Swan
Description
Swans are a species of large waterfowl (their smaller cousins including geese and ducks, native to the Blessed Isle and the River Province (where they favour lakes and slow, shallow waterways as habitat).
They are white in coloration, reaching weights of up to 50lbs, with long necks possessed of a distinctive curve. Their bills range in colour, typically black at the base, those native to the River Province remaining black throughout while those on the Blessed Isle take on an orange colour towards the tip. A triangle of skin between eyes and bill remains bare of feathers. Legs and feet are generally grey-black in colour. Young swans are known as cygnets, and unlike their parents have tufted and blotchy grey feathers.
Behaviour
Swans are primarily herbivorous, feeding on aquatic and shore plants, though they will also consume insects and small fish. They form deep pair bonds, mating for life (unless they fail to conceive offspring), the male and female sharing responsibility for building the nest and incubating the eggs. Swans are aggressively territorial, and will attack without fear to defend their nests or young, using bony spurs in their wings and their impressive strength to be a danger even to larger animals such as crag cats or humans, who are known to have suffered injuries from broken limbs to death by battering or drowning. Swans will not hesitate to kill smaller birds and would-be-predators, and have even been seen to attack small boats in an attempt to drive them off. When they meet a creature of equivalent aggression, such as a Golden Eagle, the battle will be intensely ferocious and at least one of the combatants will not survive the encounter.

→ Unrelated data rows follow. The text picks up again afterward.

(* ===== verification/Joins.v ===== *)
(** * Joins

    [server/internal/core/executor/commands/sel/joins.go] with the row pool of
    [storage/pool.go] and [types.ValueToString]: the loop over the joins of a
    statement, the nested loops of each kind of join, and the hash joins tried
    first when the condition equates two columns.  [types.EvalExpr] is a
    parameter, instantiated in the theorems with the evaluator of [Eval]; the
    tables are read through a class of their own. *)

From S2P Require Import Prelude Bytes Strconv RowCodec Float64 Eval Vm.

Abbreviation row := (list iface) (only parsing).

Inductive join_error : Type := ErrNoTable | ErrSchema | ErrRows.
Abbreviation jres := (outcome join_error).

(** ** Keys *)

Section Keys.
(** [strconv.FormatFloat(v, 'g', -1, 64)] and [fmt.Sprintf] of the other types. *)
Context (FormatFloat : float64 → bytes) (sprintV : Value → bytes).

Definition ValueToString (value : iface) : bytes :=
  match value with
  | INil => []
  | IString v => v
  | IBool v => if v then str "true" else str "false"
  | IInt v => FormatInt v
  | IFloat v => FormatFloat v
  | IOther v => sprintV v
  end.

(** Rows grouped by their key, from index [i] on. *)
Fixpoint buildHash (i : nat) (rows : list row) (colIdx : nat) (hash : gmap bytes (list nat)) : gmap bytes (list nat) :=
  match rows with
  | [] => hash
  | r :: rows =>
      let hash :=
        match r !! colIdx with
        | Some v =>
            if isNil v then hash
            else <[ValueToString v := default [] (hash !! ValueToString v) ++ [i]]> hash
        | None => hash
        end in
      buildHash (S i) rows colIdx hash
  end.

Definition buildHashTable (rows : list row) (colIdx : nat) : gmap bytes (list nat) := buildHash 0 rows colIdx ∅.

(** ** Columns of an equi-join *)

Definition stripTablePrefix (name : bytes) : bytes :=
  match IndexDot name with Some idx => drop (S idx) name | None => name end.

Fixpoint findFrom (i : nat) (schema : TableSchema) (name : bytes) : option nat :=
  match schema with
  | [] => None
  | c :: schema => if bool_decide (c = name) then Some i else findFrom (S i) schema name
  end.

(** [-1] is [None]. *)
Definition findColumnIndex (schema : TableSchema) (name : bytes) : option nat := findFrom 0 schema name.

Definition extractEquiJoinCols (cond : Expression) (leftSchema rightSchema : TableSchema) : option (nat * nat) :=
  match cond with
  | EBinary (EColumnRef leftCol _) "=" (EColumnRef rightCol _) =>
      let leftName := stripTablePrefix leftCol in
      let rightName := stripTablePrefix rightCol in
      match findColumnIndex leftSchema leftName, findColumnIndex rightSchema rightName with
      | Some leftIdx, Some rightIdx => Some (leftIdx, rightIdx)
      | _, _ =>
          match findColumnIndex leftSchema rightName, findColumnIndex rightSchema leftName with
          | Some leftIdx, Some rightIdx => Some (leftIdx, rightIdx)
          | _, _ => None
          end
      end
  | _ => None
  end.

(** ** Hash joins *)

(** The rows of the bucket joined with [lrow]. *)
Fixpoint joinBucket (lrow : row) (rightRows : list row) (buckets : list nat) : jres (list row) :=
  match buckets with
  | [] => Ok []
  | ri :: buckets =>
      rrow ← must (rightRows !! ri);
      rest ← joinBucket lrow rightRows buckets;
      Ok ((lrow ++ rrow) :: rest)
  end.

Fixpoint hashInner (hash : gmap bytes (list nat)) (leftIdx : nat) (leftRows rightRows : list row) : jres (list row) :=
  match leftRows with
  | [] => Ok []
  | lrow :: leftRows =>
      v ← must (lrow !! leftIdx);
      here ← match hash !! ValueToString v with
             | Some buckets => joinBucket lrow rightRows buckets
             | None => Ok []
             end;
      rest ← hashInner hash leftIdx leftRows rightRows;
      Ok (here ++ rest)
  end.

(** [None]: not an equi-join. *)
Definition tryHashJoin (cond : Expression) (leftRows rightRows : list row) (leftSchema rightSchema : TableSchema)
    : option (jres (list row)) :=
  '(leftIdx, rightIdx) ← extractEquiJoinCols cond leftSchema rightSchema;
  Some (hashInner (buildHashTable rightRows rightIdx) leftIdx leftRows rightRows).
Lemma btree_delete idx p :
  btree_ok idx → btree_ok (BTreeIndex_Delete p idx) ∧ b_reverse (BTreeIndex_Delete p idx) = delete p (b_reverse idx).
Proof.
  intros Hok. unfold BTreeIndex_Delete. destruct (b_reverse idx !! p) as [k|] eqn:Hp; [|by rewrite delete_id].
  split; [|done]. destruct (exact_get _ _ p k Hok Hp) as (ps & Hg & Hin). rewrite Hg.
  eapply exact_delete; [exact Hok|exact Hp|exact Hg|by apply swapRemove_perm|..]; cbn.
  - destruct (swapRemove p ps); [rewrite gGet_delete|rewrite gGet_replace]; by case_decide.
  - intros k' Hne. destruct (swapRemove p ps); [rewrite gGet_delete|rewrite gGet_replace]; by case_decide.
Qed.

Lemma btree_Rebuild_colIndex rows (idx : BTreeIndex T) :
  columnKey FormatFloat sprintV (b_colIndex (BTreeIndex_Rebuild FormatFloat sprintV sortEntries rows idx)) =
  columnKey FormatFloat sprintV (b_colIndex idx).
Proof. unfold BTreeIndex_Rebuild. induction (sortEntries _) as [|e es IH] using rev_ind; [done|]. by rewrite foldl_app. Qed.

#[export] Instance btree_laws : IndexLaws (BTreeIndex T).
Proof.
  refine {| keyAt := b_reverse; valid := btree_ok |}.
  - by intros i.
  - apply btree_insert.
  - apply btree_delete.
  - intros i rows i' [= <-]. rewrite assoc by apply _. split; [|apply btree_Rebuild_colIndex].
    cbn [rowKey btree_index]. unfold BTreeIndex_Rebuild, rebuilt.
    set (es := entriesOf _ _ _). destruct (Hsort es) as [Hp _].
    pose proof (entriesOf_nodup (columnKey FormatFloat sprintV (b_colIndex i)) 0 rows) as Hnd. fold es in Hnd.
    rewrite <- (list_to_map_flip_perm (sortEntries es) es) by (done || by rewrite Hp).
    apply (insertAll BTreeIndex_Insert btree_ok b_reverse); [apply btree_insert| |done|by rewrite Hp].
    apply exact_empty. apply gGet_new.
  - by eexists.
  - done.
  - intros i p. cbn. unfold BTreeIndex_Delete. by destruct (b_reverse i !! p).
  - done.
  - intros i p. cbn. unfold BTreeIndex_Delete. by destruct (b_reverse i !! p).
Defined.
End BTreeSpec.

(** ** Ranges *)

Lemma filter_none {A} (P : A → Prop) `{!∀ x, Decision (P x)} l : Forall (λ x, ¬ P x) l → filter P l = [].
Proof. induction 1 as [|x l Hx _ IH]; [done|]. by rewrite filter_cons, decide_False. Qed.
Definition UpdateRows (now : Z) (indices : list Z) (updates : list (bytes * Value)) : EM Z := mutateRows now indices (Some updates).
Definition DeleteRows (now : Z) (indices : list Z) : EM Z := mutateRows now indices None.

(** *** Replacing rows by position *)

Definition positionVisitor (acc : Z * list Z * list (Z * PageSlot)) (loc : PageSlot) (createdTx deletedTx : Z) (rawTuple : bytes)
    : Z * list Z * list (Z * PageSlot) * control :=
  let '(pos, wanted, located) := acc in
  if negb (deletedTx =? 0) then (acc, Continue)
  else
    let '(wanted, located) := if bool_decide (pos ∈ wanted) then (filter (λ p, p ≠ pos) wanted, located ++ [(pos, loc)])
      else (wanted, located) in
    (pos + 1, wanted, located, match wanted with [] => Stop | _ => Continue end).

Definition locatePositions (indices : list Z) : EM (list (Z * PageSlot)) := λ s,
  match ensurePosDirectory s with
  | (s, Ok dir) =>
      if forallb (λ idx, (0 <=? idx) && (idx <? Z.of_nat (length dir))) indices then (s, Ok (iterator dir (Some indices)))
      else ('(_, _, located) ← orFail (scanSlots positionVisitor (0, indices, [])); mret located) s
  | (s, Err _) => (s, Ok [])
  | (s, Panic) => (s, Panic)
  end.

(** The last value given for a position. *)
Definition newByIndex (indices : list Z) (newValues : list Row) (idx : Z) : option Row :=
  last (snd <$> filter (λ e, fst e = idx) (zip indices newValues)).

Fixpoint replaceLoop (txID : Z) (newBy : Z → option Row) (located : list (Z * PageSlot))
    : EM (list locatedTuple * list (Row * bytes)) :=
  match located with
  | [] => mret ([], [])
  | (idx, loc) :: located =>
      pg ← getPage (s_page loc);
      tuple ← lift (must (GetTuple pg (s_slot loc)));
      oldRow ← match decodePageTuple tuple with Ok (_, _, row) => mret row | Err _ => mret [] | Panic => lift Panic end;
      tuple ← lift (must (put_slice 8 8 16 txID tuple));
      putPage (s_page loc) {| slots := <[s_slot loc := Some tuple]> (slots pg); free := free pg |};;
      versions ← match newBy idx with
                 | Some nv => encoded ← lift (encodePageTuple txID 0 nv); mret [(nv, encoded)]
                 | None => mret []
                 end;
      '(locs, rest) ← replaceLoop txID newBy located;
      mret (mkLoc loc idx oldRow :: locs, versions ++ rest)
  end.

(** A position without a value, or one that was not found, panics. *)
Definition UpdateRowsDirect (now : Z) (indices : list Z) (newValues : list Row) : EM Z :=
  txID ← nextTxID;
  found ← locatePositions indices;
  logDeletes txID ((λ '(idx, loc), mkLoc loc idx []) <$> found);;
  '(located, versions) ← replaceLoop txID (newByIndex indices newValues) found;
  if (length versions <? length located)%nat then lift Panic else
  let newRows := versions.*1 in
  '(newSlots, hots) ← writeVersions (withVersions located versions) txID;
  moveSlots indices newSlots;;
  let hot := hotPositions (l_idx <$> located) hots in
  if existsb (λ idx, bool_decide (idx ∉ hot)) (drop (length newRows) indices) then lift Panic else
  match located with
  | [] => mret tt
  | _ =>
      updateIndexesOnDelete (nonHotIndices indices hot);;
      startPos ← gets (λ s, rowCount s - Z.of_nat (length located));
      updateIndexesOnInsert (nonHotRows indices hot newRows) startPos
  end;;
  modify (set_lastTxID txID);;
  n ← gets RowCounts;
  modify (λ s, set_catalog n (stampTx txID now (TxTimes s)) s);;
  appendWal (WCommit txID);;
  mret (Z.of_nat (length located)).

(** *** Reading *)

(** [readRows] with a transaction manager or without. *)
Definition rowVisible (m : option TxMgr) (counter asOf createdTx deletedTx : Z) : bool :=
  match m with
  | None => if asOf =? 0 then deletedTx =? 0
            else (createdTx =? asOf) && ((deletedTx =? 0) || (asOf <? deletedTx))
  | Some m =>
      let txID := if asOf =? 0 then counter else asOf in
      xminVisible m txID createdTx && xmaxVisible m txID deletedTx
  end.

Definition readRows (asOf : Z) : EM (list Row) :=
  m ← gets txMgr;
  counter ← gets txCounter;
  orFail (scanTuples (λ rows _ createdTx deletedTx row,
    (if rowVisible m counter asOf createdTx deletedTx then rows ++ [row] else rows, Continue)) []).

Definition SelectRows : EM (list Row) := readRows 0.
Definition ReadRowsAsOf (txID : Z) : EM (list Row) := readRows txID.

(** A row for which the predicate fails, or that does not decode, is left out. *)
Definition readRowsVM (asOf : Z) (predicate : bytes → outcome engine_error bool) : EM (list Row) :=
  m ← gets txMgr;
  counter ← gets txCounter;
  orFail (scanSlots (λ rows _ createdTx deletedTx rawTuple,
    let visible := match m with
      | None => if asOf =? 0 then deletedTx =? 0 else rawVisible None asOf createdTx deletedTx
      | Some _ => rawVisible m (if asOf =? 0 then counter else asOf) createdTx deletedTx
      end in
    match predicate rawTuple with
    | Ok true =>
        if (visible : bool) then
          match decodePageTuple rawTuple with
          | Ok (_, _, row) => (rows ++ [row], Continue)
          | Err _ => (rows, Continue)
          | Panic => (rows, Crash)
          end
        else (rows, Continue)
    | Panic => (rows, Crash)
    | _ => (rows, Continue)
    end) []).

Definition SelectRowsVM (predicate : bytes → outcome engine_error bool) : EM (list Row) := readRowsVM 0 predicate.

Definition ReadSampleRows (limit : Z) : EM (list Row) :=
  if limit <=? 0 then mret [] else
  m ← gets txMgr;
  orFail (scanTuples (λ rows _ createdTx deletedTx row,
    if (deletedTx =? 0) && match m with Some m => IsCommitted m createdTx | None => true end then
      let rows := rows ++ [row] in
      (rows, if limit <=? Z.of_nat (length rows) then Stop else Continue)
    else (rows, Continue)) []).

(** The row at a place of the directory, unless it is deleted or cannot be read. *)
Definition readAt (loc : PageSlot) : EM (list Row) := λ s,
  match getPage (s_page loc) s with
  | (s, Ok pg) =>
      match GetTuple pg (s_slot loc) with
      | Some tuple =>
          if (16 <=? blen tuple) && (deletedWord tuple =? 0) then
            match decodePageTuple tuple with
            | Ok (_, _, row) => (s, Ok [row])
            | Err _ => (s, Ok [])
            | Panic => (s, Panic)
            end
          else (s, Ok [])
      | None => (s, Ok [])
      end
  | (s, Err _) => (s, Ok [])
  | (s, Panic) => (s, Panic)
  end.

Fixpoint readPositions (dir : list PageSlot) (positions : list Z) : EM (list Row) :=
  match positions with
  | [] => mret []
  | p :: positions =>
      found ← match (if 0 <=? p then dir !! Z.to_nat p else None) with Some loc => readAt loc | None => mret [] end;
      rest ← readPositions dir positions;
      mret (found ++ rest)
  end.

(** If the directory cannot be built, the rows are counted in a scan. *)
Definition ReadRowsByPositions (positions : list Z) : EM (list Row) := λ s,
  match positions with
  | [] => (s, Ok [])
  | _ =>
      match ensurePosDirectory s with
      | (s, Ok dir) => readPositions dir positions s
      | (s, Err _) =>
          ('(_, _, located) ← orFail (scanSlots wantedVisitor (0, positions, [])); mret (l_row <$> located)) s
      | (s, Panic) => (s, Panic)
      end
  end.

Definition CountRows : EM Z := gets rowCount.

Record VersionedRow : Type := mkVersioned { v_CreatedTx : Z; v_DeletedTx : Z; v_Data : Row }.

Definition AllRowHistory : EM (list VersionedRow) :=
  orFail (scanTuples (λ history _ createdTx deletedTx row, (history ++ [mkVersioned createdTx deletedTx row], Continue)) []).

(** The last transaction that was stamped by the time [target]; 0 if there is none. *)
Definition TxIDAtTimestamp (target : Z) : EM Z :=
  gets (λ s, foldl (λ maxTx '(txID, ts), if (ts <=? target) && (maxTx <? txID) then txID else maxTx) 0 (TxTimes s)).

(** *** Indexes of a table with rows *)

(** The live rows of a scan; what an error cuts off is not noticed. *)
Definition CreateIndexOn (idx : I) : EM unit :=
  '(rows, _) ← scanTuples (λ rows _ _ deletedTx row, (if deletedTx =? 0 then rows ++ [row] else rows, Continue)) [];
  match Rebuild ((λ row, mkIndexable 0 (ofValue <$> row)) <$> (rows : list Row)) idx with
  | Some idx => modify (λ s, set_indexes (indexes s ++ [idx]) s)
  | None => lift Panic
  end.

(** *** Truncation and vacuum *)

(** Closing the file, listing the directory, removing segments and creating the
    new file each can fail. *)
Definition TruncateTable (now : Z) : EM unit :=
  modify (set_posDirectory None);;
  appendWal WTruncateTable;;
  fallible ErrIO;;
  fallible ErrIO;;
  modify (set_heap []);;
  fallible ErrIO;;
  txID ← nextTxID;
  modify (set_rowCount 0);;
  modify (set_lastTxID txID);;
  syncCatalog txID now;;
  fallible ErrIO.

(** A version that no transaction can see any more. *)
Definition isDead (m : option TxMgr) (tuple : bytes) : bool :=
  let deletedTx := deletedWord tuple in
  if negb (deletedTx =? 0) then
    match m with
    | Some m => IsCommitted m deletedTx && (deletedTx <? OldestActiveXID m)
    | None => true
    end
  else
    match m with Some m => negb (createdWord tuple =? 0) && IsAborted m (createdWord tuple) | None => false end.
(** A predicate on tuples that is one on their rows. *)
Definition matches (matchFn : bytes → outcome engine_error bool) (P : Row → bool) : Prop :=
  ∀ v t, tupleIs v t → matchFn t = Ok (P (values v)).

Lemma rawVisible_live m t v n :
  1 ≤ xmin v ≤ n → n < t_counter m → n ≤ t → noSnapshot m t → deleted v = 0 → rawVisible (Some m) t (xmin v) (deleted v) = true.
Proof.
  intros Hx Hc Ht Hs Hd. unfold rawVisible, IsCommitted. unfold noSnapshot in Hs. rewrite Hd, Hs. zbool. cbn. by rewrite orb_true_r.
Qed.

Lemma locate_spec matchFn P s vm m n t items :
  faults s = [] → heapIs (heap s) vm → txMgr s = Some m → vmOk n vm → n < t_counter m → n ≤ t → noSnapshot m t → matches matchFn P →
  Forall (λ e, liveAt vm (snd e)) items →
  locate ParseFloat decodeRaw matchFn t items s = (s, Ok (locatedOf vm P items)).
Proof.
  intros Hn Hh Hm Hok Hc Ht Hs Hmatch. induction 1 as [|[idx loc] items (v & Hv & Hd) _ IH]; [done|]. cbn [locate snd] in *.
  destruct (heapIs_get _ _ _ _ Hh Hv) as (pg & tup & Hpg & Htup & Htv). rewrite (bind_ok _ _ _ _ _ (getPage_ok s _ pg Hn Hpg)).
  rewrite (bind_ok _ _ s s (txMgr s) eq_refl), Hm. cbv beta. rewrite Htup.
  pose proof (blen_tuple _ _ _ _ _ Htv). rewrite (proj2 (Z.ltb_ge (blen tup) 16)) by lia.
  rewrite (created_tuple _ _ _ _ _ Htv), (deleted_tuple _ _ _ _ _ Htv). fold (xmin v).
  rewrite (rawVisible_live m t v n); [|by apply (Hok loc)|done..].
  assert (∀ found, (rest ← locate ParseFloat decodeRaw matchFn t items; mret (found ++ rest)) s = (s, Ok (found ++ locatedOf vm P items)))
    as Hrest by (intros; by rewrite (bind_ok _ _ _ _ _ IH)).
  unfold locatedOf. cbn [omap list_omap]. rewrite Hv. unfold lift at 1. rewrite (Hmatch v tup Htv).
  destruct (P (values v)).
  - rewrite (bind_ok _ _ s s [mkLoc loc idx (values v)]); [apply Hrest|].
    rewrite (bind_ok _ _ s s true) by done. by rewrite (decode_tuple _ _ _ _ _ Htv).
  - rewrite (bind_ok _ _ s s []); [apply (Hrest [])|]. by rewrite (bind_ok _ _ s s false) by done.
Qed.

(** *** Marking rows *)

Lemma fmap_SomeE {A B} (f : A → B) x : f <$> Some x = Some (f x).
Proof. done. Qed.

Definition markIf (x : Z) (locs : list PageSlot) (loc : PageSlot) (v : version) : version :=
  if bool_decide (loc ∈ locs) then mkVer (created v) x (values v) else v.

Lemma putDeleted_spec loc x s vm v :
  faults s = [] → heapIs (heap s) vm → vm !! loc = Some v → 0 ≤ x < 2 ^ 64 →
  ∃ s', putDeleted loc x s = (s', Ok tt) ∧ frame s s' ∧ heapIs (heap s') (<[loc := mkVer (created v) x (values v)]> vm).
Proof.
  intros Hn Hh Hv Hx. destruct (heapIs_get _ _ _ _ Hh Hv) as (pg & t & Hpg & Ht & Htv). unfold putDeleted.
  rewrite (bind_ok _ _ _ _ _ (getPage_ok s _ pg Hn Hpg)), Ht. destruct (put_deleted _ _ _ v t x Htv Hx) as (t' & E & Ht').
  cbn [mbind option_bind]. rewrite E. unfold putPage, modify. eexists. split_and!; [done|done|].
  cbn [heap set_heap]. eapply heapIs_update; [done|exact Ht'|]. intros l. destruct loc as [g i]. by eapply tupleAt_set.
Qed.

Lemma markDeleted_spec x located s vm :
  faults s = [] → heapIs (heap s) vm → 0 ≤ x < 2 ^ 64 → Forall (λ loc, is_Some (vm !! l_loc loc)) located →
  ∃ s' vm', markDeleted x located s = (s', Ok tt) ∧ frame s s' ∧ heapIs (heap s') vm' ∧
    ∀ loc, vm' !! loc = markIf x (l_loc <$> located) loc <$> vm !! loc.
Proof.
  intros Hn Hh Hx Hall. revert s vm Hn Hh Hall. induction located as [|l located IH]; intros s vm Hn Hh Hall; cbn [markDeleted].
  { exists s, vm. split_and!; [done|apply frame_refl|done|]. intros loc. by destruct (vm !! loc). }
  apply Forall_cons in Hall as [[v Hv] Hall]. destruct (putDeleted_spec (l_loc l) x s vm v Hn Hh Hv Hx) as (s1 & E1 & Hf1 & Hh1).
  rewrite (bind_ok _ _ _ _ _ E1). set (vm1 := <[l_loc l := _]> vm) in *.
  destruct (IH s1 vm1 (frame_faults _ _ Hf1 Hn) Hh1) as (s' & vm' & E' & Hf' & Hh' & Hat).
  { eapply Forall_impl; [exact Hall|]. intros l' Hl'. cbn. apply lookup_insert_is_Some'. by right. }
  exists s', vm'. split_and!; [done|by eapply frame_trans|done|]. intros loc. rewrite Hat. unfold vm1, markIf.
  destruct (decide (loc = l_loc l)) as [->|Hne].
  - rewrite lookup_insert_eq, Hv, !fmap_SomeE. f_equal.
    rewrite (bool_decide_eq_true_2 (l_loc l ∈ l_loc <$> l :: located)) by (rewrite fmap_cons; by left). by case_bool_decide.
  - rewrite lookup_insert_ne by done. destruct (vm !! loc) as [w|]; [|done]. rewrite !fmap_SomeE. f_equal.
    rewrite (bool_decide_ext (loc ∈ l_loc <$> l :: located) (loc ∈ l_loc <$> located)); [done|].
    rewrite fmap_cons, elem_of_cons. naive_solver.
Qed.

Lemma logDeletes_spec tx located s : faults s = [] → ∃ s', logDeletes tx located s = (s', Ok tt) ∧ frame s s' ∧ heap s' = heap s.
Proof.
  revert s. induction located as [|l located IH]; intros s Hn; cbn [logDeletes]; [exists s; split_and!; [done|apply frame_refl|done]|].
  rewrite (bind_ok _ _ _ _ _ (appendWal_ok _ s Hn)). destruct (IH (set_wal (wal s ++ [WPageDelete tx (l_loc l)]) s) Hn) as (s' & E & Hf & Hh).
  exists s'. split_and!; [exact E| |done]. eapply frame_trans; [|exact Hf]. done.
Qed.

Lemma newVersionsOf_spec updateFn (u : Row → Row) tx located s :
  0 ≤ tx < 2 ^ 64 → Forall (λ l, updateFn (l_row l) = Ok (u (l_row l)) ∧ rowFits (u (l_row l))) located →
  ∃ vers, newVersionsOf Marshal updateFn tx located s = (s, Ok vers) ∧ vers.*1 = u ∘ l_row <$> located ∧
    Forall (λ v, tupleIs (mkVer tx 0 (fst v)) (snd v) ∧ blen (snd v) ≤ 8160) vers.
Proof.
  intros Htx. induction 1 as [|l located [Hu Hf] _ IH]; cbn [newVersionsOf]; [by exists []|].
  destruct (encode_fits _ _ _ tx _ Hf Htx) as (t & Et & Ht & Hl). destruct IH as (vers & E & Hr & Hall).
  rewrite (bind_ok _ _ s s (u (l_row l))) by (unfold lift; by rewrite Hu).
  rewrite (bind_ok _ _ s s t) by (unfold lift; by rewrite Et). rewrite (bind_ok _ _ _ _ _ E).
  eexists. split_and!; [done|by rewrite !fmap_cons, Hr|]. by constructor.
Qed.

(** *** From one transaction to the next *)

Lemma map_to_list_union_perm {A} (m1 m2 : gmap PageSlot A) :
  m1 ##ₘ m2 → map_to_list (m1 ∪ m2) ≡ₚ map_to_list m1 ++ map_to_list m2.
Proof.
  intros Hd. rewrite <- (map_to_list_to_map (M := gmap PageSlot) (map_to_list m1 ++ map_to_list m2)).
  - by rewrite list_to_map_app, !list_to_map_to_list.
  - rewrite fmap_app. apply NoDup_app. split_and!; [apply NoDup_fst_map_to_list| |apply NoDup_fst_map_to_list].
    intros i Hi1 Hi2. apply list_elem_of_fmap in Hi1 as ([i1 x1] & -> & H1%elem_of_map_to_list).
    apply list_elem_of_fmap in Hi2 as ([i2 x2] & E & H2%elem_of_map_to_list). cbn in E. subst.
    by apply (map_disjoint_spec m1 m2) with i2 x1 x2.
Qed.

(** Transaction [tx] deletes the versions [dead] and adds [news]. *)
Definition evolves (tx : Z) vm (dead : list PageSlot) (news : list (PageSlot * Row)) vm' : Prop :=
  ∃ vm1, (∀ loc, vm1 !! loc = markIf tx dead loc <$> vm !! loc) ∧ grown tx vm1 news vm'.

(** What is at a place afterwards. *)
Lemma evolves_at tx vm dead news vm' loc :
  evolves tx vm dead news vm' →
  match list_to_map (M := gmap PageSlot Row) news !! loc with
  | Some r => vm !! loc = None ∧ ∃ v, vm' !! loc = Some v ∧ xmin v = tx ∧ deleted v = 0 ∧ values v = r
  | None => option_Forall2 (λ v v', sameVer (markIf tx dead loc v) v') (vm !! loc) (vm' !! loc)
  end.
Proof.
  intros (vm1 & Hm & Hnd & Hfresh & Hat). specialize (Hat loc). destruct (list_to_map news !! loc) as [r|] eqn:E.
  - split; [|done]. specialize (Hm loc). rewrite Hfresh in Hm; [by destruct (vm !! loc)|].
    apply elem_of_list_to_map_2 in E. by apply (list_elem_of_fmap_2 fst) in E.
  - rewrite Hm in Hat. destruct (vm !! loc) as [v|]; inversion Hat; subst; by constructor.
Qed.

(** The flags aside, a version is kept or marked. *)
Lemma evolves_old tx vm dead news vm' loc v :
  evolves tx vm dead news vm' → vm !! loc = Some v → ∃ v', vm' !! loc = Some v' ∧ sameVer (markIf tx dead loc v) v'.
Proof.
  intros He Hv. pose proof (evolves_at _ _ _ _ _ loc He) as Hat. rewrite Hv in Hat.
  destruct (list_to_map news !! loc); [by destruct Hat|]. inversion Hat; subst. by eexists.
Qed.

Section Evolves.
Context (tx n : Z) vm (dead : list PageSlot) (news : list (PageSlot * Row)) vm'.
Context (He : evolves tx vm dead news vm') (Hok : vmOk n vm) (Hn : n < tx) (Hdead : ∀ loc, loc ∈ dead → liveAt vm loc).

The swans of the Blessed Isle are known to be relatively quiet birds, while those in the River Province are more vocal.
Cultural Significance
Swans are popular symbols amongst the Dynasts of the Blessed Isle, representing the duty of Dragonblooded life: great and beautiful birds, bonded together to build a home and raise offspring, unflinchingly facing down threats both great and small in order to defend it, tied to each other but easily separating if children are not produced by their union. Ponds containing paired swans are popular features in Dynastic gardens and hunting estates.
The swan is used to represent the rank of Under-Secretary in the mandarin squares of the Thousand Scales.
The transformation of young swans, tufted and grey, to majestic adults, is a common poetic metaphor for something beautiful emerging from something plain.
Swans are also eaten, the large fowl serving as honoured centerpieces in lavish feasts. Amongst the petty kingdoms of the River Province, many rulers claim monopoly on swan preparation for their own kitchens, such dishes conveying their power and status, while on the Isle no amount of symbolic meaning seems to prevent hungry Dynasts and wealthy patricians from indulging in the bird.